Restrictive Covenants

Where a restrictive covenant has not been drafted as it should be to accurately reflect the parties’ intentions, should the courts give preference to the actual wording used or to the intended meaning? The Court of Appeal in the case of  Prophet Plc v Huggett [2014] EWCA Civ 1013 has decided that it is the actual words used that should be applied, firmly reinstating the old orthodoxy that restrictive covenants will be strictly interpreted, after a period in which some judges were adopting a more liberal approach.

Prophet Plc included a restrictive covenant in their contract of employment preventing Mr Huggett from “being … engaged, employed, concerned or interested in any area and in connection with any products in, or on, which he was involved whilst employed hereunder.”

The Court of Appeal held that the natural meaning of the italicised words was that they referred simply to those products with which Mr Huggett was involved whilst employed at Prophet, namely Prophet products. Since only Prophet sold Prophet products, the covenant was useless to prevent Mr Huggett dealing in the similar products sold by a competitor.

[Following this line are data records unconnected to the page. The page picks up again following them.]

(** * Frisbee scenario engine: scheduler, reducers, validators, decorators

    A shallow embedding of the parts of the Frisbee controllers that the
    specification talks about, followed by the properties established for
    them.  Go packages become modules of the same name; Go [int] and
    [time.Duration] become [Z]; [time.Time] becomes the number of
    nanoseconds since the zero instant, so that the zero value of
    [time.Time] is [0]; Go maps become [gmap]; pointers that may be nil
    become [option]. *)

From Stdlib Require Import ZArith List Bool Ascii String Lia.
From stdpp Require Import base option list gmap strings pretty.
Import ListNotations.

Local Open Scope string_scope.
Local Open Scope Z_scope.

(** ** Package [time] (standard library): instants and durations *)

Module time.

Definition Time : Type := Z.
Definition Duration : Type := Z.

(** The zero value of [time.Time]. *)
Definition zero : Time := 0.

Definition IsZero (t : Time) : bool := t =? 0.
Definition Add (t : Time) (d : Duration) : Time := t + d.
Definition Before (t u : Time) : bool := t <? u.
Definition After (t u : Time) : bool := u <? t.

Definition Second : Duration := 1000000000.

End time.

(** ** Go runtime: a call either returns or panics *)

Inductive Outcome (A : Type) : Type :=
| Return (a : A)
| Panic (msg : string).
Arguments Return {A} a.
Arguments Panic {A} msg.

(** A Go result [(T, error)]: the value, or the non-nil error's message. *)
Inductive Result (A : Type) : Type :=
| Ok (a : A)
| Error (err : string).
Arguments Ok {A} a.
Arguments Error {A} err.

(** [fmt.Sprintf("%s", l)] for a slice of strings: [[a b c]]. *)
Definition fmtList (l : list string) : string :=
  "[" ++ String.concat " " l ++ "]".

(** Line feed and tabulator, for the raw string literals of the source. *)
Definition LF : string := String "010"%char "".
Definition TAB : string := String "009"%char "".

(** [fmt.Sprintf("%d", n)]. *)
Definition fmtInt (n : Z) : string := pretty n.

(** ** Packages [metav1] and [meta] (apimachinery): status conditions.
    Timestamps and observed generations are left out. *)

Module metav1.

Inductive ConditionStatus : Type :=
| ConditionTrue
| ConditionFalse
| ConditionUnknown.

Record Condition : Type := {
  Type_ : string;
  Status : option ConditionStatus;
  Reason : string;
  Message : string
}.

(** The zero value [metav1.Condition{}]. *)
Definition zeroCondition : Condition :=
  {| Type_ := ""; Status := None; Reason := ""; Message := "" |}.

#[global] Instance ConditionStatus_eq_dec : EqDecision ConditionStatus.
Proof. solve_decision. Defined.

#[global] Instance Condition_eq_dec : EqDecision Condition.
Proof. solve_decision. Defined.

End metav1.

Module meta.
Import metav1.

Fixpoint FindStatusCondition (conditions : list Condition) (conditionType : string)
  : option Condition :=
  match conditions with
  | [] => None
  | c :: rest =>
      if String.eqb (Type_ c) conditionType then Some c
      else FindStatusCondition rest conditionType
  end.

(** The first condition of the new condition's type is updated in
    place; when there is none the new condition is appended. *)
Fixpoint SetStatusCondition (conditions : list Condition) (newCondition : Condition)
  : list Condition :=
  match conditions with
  | [] => [newCondition]
  | c :: rest =>
      if String.eqb (Type_ c) (Type_ newCondition)
      then {| Type_ := Type_ c;
              Status := Status newCondition;
              Reason := Reason newCondition;
              Message := Message newCondition |} :: rest
      else c :: SetStatusCondition rest newCondition
  end.

Definition IsStatusConditionTrue (conditions : list Condition) (conditionType : string)
  : bool :=
  match FindStatusCondition conditions conditionType with
  | Some c => bool_decide (Status c = Some ConditionTrue)
  | None => false
  end.

End meta.

(** ** Package [v1alpha1]: the API types, restricted to the fields the
    controllers below read or write.  The sources hold the controllers
    but not the declarations of most of these types; a type is then
    given the fields and methods the controllers use, with the meaning
    the specification gives them. *)

Module v1alpha1.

It was decided that the Court only has the opportunity to amend the construction of the clause to achieve a common sense result when the language of the clause itself was ambiguous. In these circumstances, the clause was not ambiguous; just poorly drafted so as to offer no protection. The clause could not be reworded and Prophet Plc had no protection.

This decision serves as a warning to all employers that your restrictive covenants must be drafted with the utmost care and attention.  The courts will not step in to save a badly drafted clause so make sure they afford you sufficient protection. If you are an EW client, your adviser can assist you.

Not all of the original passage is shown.